WHAT THE TASK REQUIRES — Would you please copy every line below that includes the string "Hplots"?

Dataset entries:
Lemma bursty_loop_ok path n b nd bd cycles bs th schedulers results s results' s' :
  (results = [] ↔ ∃ rest, schedulers = "fifo"%string :: rest) → "fifo"%string ∉ drop 1 schedulers →
  es_files s !! path = csv_of bursty_fields results →
  bursty_loop env runner path n b nd bd cycles bs th schedulers results s = (inl results', s') →
  schedulers ≠ [] →
  ∃ new, results' = results ++ new ∧ Forall2 bursty_row_of schedulers new ∧
    es_files s' !! path = csv_of bursty_fields results'.
Proof using.
  revert results s. induction schedulers as [|sched rest IH]; intros results s Hh Hn Hf H Hne; [done|].
  cbn [bursty_loop] in H. simpl in Hn.
  apply e_bind_inl in H as (u & s1 & H1%keeps_out & H); [|apply keeps_post_endpoints].
  apply e_bind_inl in H as (logs & s2 & H2%keeps_out & H); [|apply keeps_bursty_cycles].
  apply e_bind_inl in H as (m & s3 & H3 & H). unfold metrics_of in H3. injection H3 as <- <-.
  apply e_bind_inl in H as (r & s4 & H4 & H).
  destruct (bursty_row_ok sched n b (ee_numpy env) (ee_now env (es_world s2)) (steady logs)) as (r' & Hr & Hok).
  rewrite Hr in H4. injection H4 as <- <-.
  apply e_bind_inl in H as (u' & s5 & H5 & H).
  apply csv_write_rows_inl in H5 as (l & Hl & ->). rewrite (proj2 Hok) in Hl. cbn in Hl. injection Hl as <-.
  assert (es_files (csv_append path ((if bool_decide (sched = "fifo"%string) then [csv_header bursty_fields] else [])
     ++ [csv_line r']) s2) !! path = csv_of bursty_fields (results ++ [r'])) as Hf'.
  { simpl. rewrite lookup_insert_eq, H2, H1, Hf. destruct results as [|r0 results].
    - destruct (proj1 Hh eq_refl) as [? [= -> _]]. rewrite bool_decide_true by done. done.
    - rewrite bool_decide_false; [simpl; by rewrite fmap_app|].
      intros Hs. assert (r0 :: results = []) by (apply Hh; rewrite Hs; eauto). done. }
  destruct rest as [|sched2 rest].
  { simpl in H. injection H as <- <-. exists [r']. split_and!; [done|constructor; [done|constructor]|exact Hf']. }
  assert (results ++ [r'] = [] ↔ ∃ rest', sched2 :: rest = "fifo"%string :: rest') as Ha.
  { split; [by destruct results|]. intros [rest' [= -> _]]. set_solver. }
  destruct (IH _ _ Ha ltac:(set_solver) Hf' H ltac:(done)) as (new & -> & Hall & Hfile).
  exists (r' :: new). rewrite <- app_assoc in *. split_and!; [done|by constructor|done].
Qed.

Lemma keeps_draw plot name results : keeps_files (draw env runner plot name results).
Proof using.
  apply keeps_bind; [apply keeps_opt|intros pts].
  apply keeps_bind; [apply keeps_world|intros [e|]]; [apply keeps_raise|apply keeps_ret].
Qed.

(** The bursty comparison is all or nothing: when [experiment_bursty] returns it has
    one row for each of the three schedulers, in order, and its file is the header once
    followed by exactly these rows, whatever the file held before. *)
Theorem bursty_is_complete n b nd bd cycles bs th s results s' :
  experiment_bursty env runner n b nd bd cycles bs th s = (inl results, s') →
  Forall2 bursty_row_of sweep_schedulers results ∧
  es_files s' !! path_join (er_results_dir runner) "bursty.csv" = csv_of bursty_fields results.
Proof using.
  unfold experiment_bursty. intros H.
  apply e_bind_inl in H as (path & s1 & H1 & H). unfold remove_csv in H1. injection H1 as <- <-.
  apply e_bind_inl in H as (rs & s2 & H2 & H).
  apply bursty_loop_ok in H2 as (new & -> & Hall & Hfile);
    [|by split; [eexists|]|set_solver|apply lookup_delete_eq|done].
  apply e_bind_inl in H as (u & s3 & H3 & H). injection H as <- <-. simpl in *. split; [done|].
  rewrite <- Hfile. f_equal. eapply keeps_out; [|exact H3].
  destruct new; [apply keeps_ret|apply keeps_draw].
Qed.
End bursty.

(** ** A run against the API with a remote pool; the load test at 100 requests per second
    does not reach the server. *)
Definition sample_exp_env : exp_env (SystemConfig * unit) :=
  mkExpEnv
    (λ url payload w, let '(r, sc) := api_post (PoolGrpc true) "http://h" url payload w.1 in (r, (sc, w.2)))
    (λ _ tester w, (if Qeq_bool (lt_request_rate tester) 100 then inr (PyExc "unreachable")
                    else inl (steady sample_logs), w))
    (λ _, "t"%string) None (λ _, CsvOk) (λ _, "label"%string) (λ _ _ w, (None, w)) (λ _ w, (None, w)).

Definition sample_runner : ExperimentRunner := mkRunner "http://h/predict" "results" "plots".

Definition sample_config (rate batch : Z) : ExperimentConfig :=
  mkExpConfig "load_vs_latency" rate batch "batching" (1#10) 20 4.

Definition sample_exp_state : exp_state (SystemConfig * unit) :=
  mkExp (default_config, tt) {[ "results/load.csv"%string := [[PyStr "stale"]] ]}.

Definition sample_batch : (list row + exn) * exp_state (SystemConfig * unit) :=
  run_experiments_batch sample_exp_env sample_runner [sample_config 50 8; sample_config 100 8; sample_config 200 16]
    "load.csv" false sample_exp_state.

Definition outcome_of {A} (d : A) (o : A + exn) : A := match o with inl a => a | inr _ => d end.

Lemma outcome_inl {A B} (a a' : A) (e : B) : (inl a : A + B) = inl a' ∨ (inl a : A + B) = inr e → a' = a.
Proof. intros [H|H]; congruence. Qed.

Definition sample_results : list row := outcome_of [] sample_batch.1.

Lemma batch_keeps_its_results_witness :
  (∀ w n, ee_csv sample_exp_env w ≠ CsvCloseFails n) ∧
  sample_batch.1 = inl sample_results ∧ length sample_results = 2%nat ∧
  es_files sample_batch.2 !! path_join (er_results_dir sample_runner) "load.csv"
    = csv_of experiment_fields sample_results.
Proof.
  assert (sample_batch = (sample_batch.1, sample_batch.2)) as H by (by destruct sample_batch).
  assert (sample_batch.1 = inl sample_results) as Hr by (vm_compute; reflexivity).
  split; [done|]. split; [exact Hr|]. split; [vm_compute; reflexivity|].
  destruct (batch_keeps_its_results sample_exp_env sample_runner _ _ _ _ _ _ ltac:(done) H)
    as (done & results & written & Ho & _ & _ & _ & Hw & Hf & _).
  rewrite (Hw (λ _, eq_refl)) in Hf. rewrite Hr in Ho.
  apply outcome_inl in Ho. rewrite Ho in Hf. exact Hf.
Defined.

Definition sample_load_configs : list ExperimentConfig :=
  load_configs (Some [50; 100; 200]) 8 "batching" 20 4.

Definition sample_load_batch : (list row + exn) * exp_state (SystemConfig * unit) :=
  run_experiments_batch sample_exp_env sample_runner sample_load_configs "load_vs_latency.csv" false
    sample_exp_state.

Definition sample_load_results : list row := outcome_of [] sample_load_batch.1.

Definition sample_single (batch : Z) : (row + exn) * exp_state (SystemConfig * unit) :=
  run_single_experiment sample_exp_env sample_runner false (sample_config 50 batch) sample_exp_state.
Definition sample_row (batch : Z) : row := outcome_of [] (sample_single batch).1.

Lemma sample_load_run : sample_load_batch.1 = inl sample_load_results.
Proof. vm_compute. reflexivity. Qed.

(** The figures of the batch of three configurations, one of which fails. *)
Lemma batch_plots_find_their_fields_witness :
  (∃ s2, experiment_load_vs_latency sample_exp_env sample_runner (Some [50; 100; 200]) 8 "batching" 20 4
           sample_exp_state = (inl sample_load_results, s2)) ∧
  length sample_load_results = 2%nat ∧
  Forall (λ plot, is_Some (plot sample_load_results)) (batch_plots (λ _, "label"%string)).
Proof.
  assert (run_experiments_batch sample_exp_env sample_runner sample_load_configs "load_vs_latency.csv" false
    sample_exp_state = (inl sample_load_results, sample_load_batch.2)) as H.
  { rewrite <- sample_load_run. apply (surjective_pairing sample_load_batch). }
  destruct (batch_plots_find_their_fields sample_exp_env sample_runner sample_load_configs
    "load_vs_latency.csv" sample_exp_state _ _ H) as (_ & Hplots & Hrun).
  split; [|split; [vm_compute; reflexivity|exact Hplots]].
  apply Hrun; [|done]. intros plot name Hin. apply list_elem_of_singleton in Hin.
  apply (f_equal fst) in Hin. simpl in Hin. subst plot. by left.
Defined.

Lemma experiment_measures_its_configuration_witness :
  valid_config (sample_config 50 8) = true ∧
  sample_single 8 =
    measure sample_exp_env sample_runner false (sample_config 50 8)
      (mkExp (configured (sample_config 50 8) default_config, tt) (es_files sample_exp_state)).
Proof.
  assert (valid_config (sample_config 50 8) = true) as Hv by reflexivity. split; [exact Hv|].
  apply (experiment_measures_its_configuration sample_exp_env sample_runner "http://h" (PoolGrpc true)
    eq_refl (λ _ _ _, eq_refl) false (sample_config 50 8) default_config tt _ Hv).
Defined.

(** A batch of 1000 is refused; the row says 1000, the server batches by 4. *)
Lemma refused_configuration_is_recorded_witness :
  sample_single 1000 = (inl (sample_row 1000), (sample_single 1000).2) ∧
  row_of (sample_config 50 1000) (sample_row 1000) ∧
  dict_lookup (sample_row 1000) "batch_size" = Some (PyInt 1000) ∧
  batch_size (es_world (sample_single 1000).2).1 = 4.
Proof.
  assert (sample_single 1000 = (inl (sample_row 1000), (sample_single 1000).2)) as H
    by (vm_compute; reflexivity).
  split; [exact H|]. split; [|split; vm_compute; reflexivity].
  apply (refused_configuration_is_recorded sample_exp_env sample_runner "http://h" (PoolGrpc true)
    eq_refl (λ _ _ _, eq_refl) false (sample_config 50 1000) default_config tt
    (es_files sample_exp_state) _ (sample_single 1000).2); [right; reflexivity|exact H].
Defined.

Definition sample_bursty : (list row + exn) * exp_state (SystemConfig * unit) :=
  experiment_bursty sample_exp_env sample_runner 50 300 5 2 3 4 16 sample_exp_state.

Lemma bursty_is_complete_witness :
  sample_bursty = (inl (outcome_of [] sample_bursty.1), sample_bursty.2) ∧
  Forall2 bursty_row_of sweep_schedulers (outcome_of [] sample_bursty.1).
Proof.
  assert (sample_bursty = (inl (outcome_of [] sample_bursty.1), sample_bursty.2)) as H
    by (vm_compute; reflexivity).
  split; [exact H|].
  apply (bursty_is_complete sample_exp_env sample_runner 50 300 5 2 3 4 16 sample_exp_state _ _ H).
Defined.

EXERCISE ANSWER —
    "load_vs_latency.csv" sample_exp_state _ _ H) as (_ & Hplots & Hrun).
  split; [|split; [vm_compute; reflexivity|exact Hplots]].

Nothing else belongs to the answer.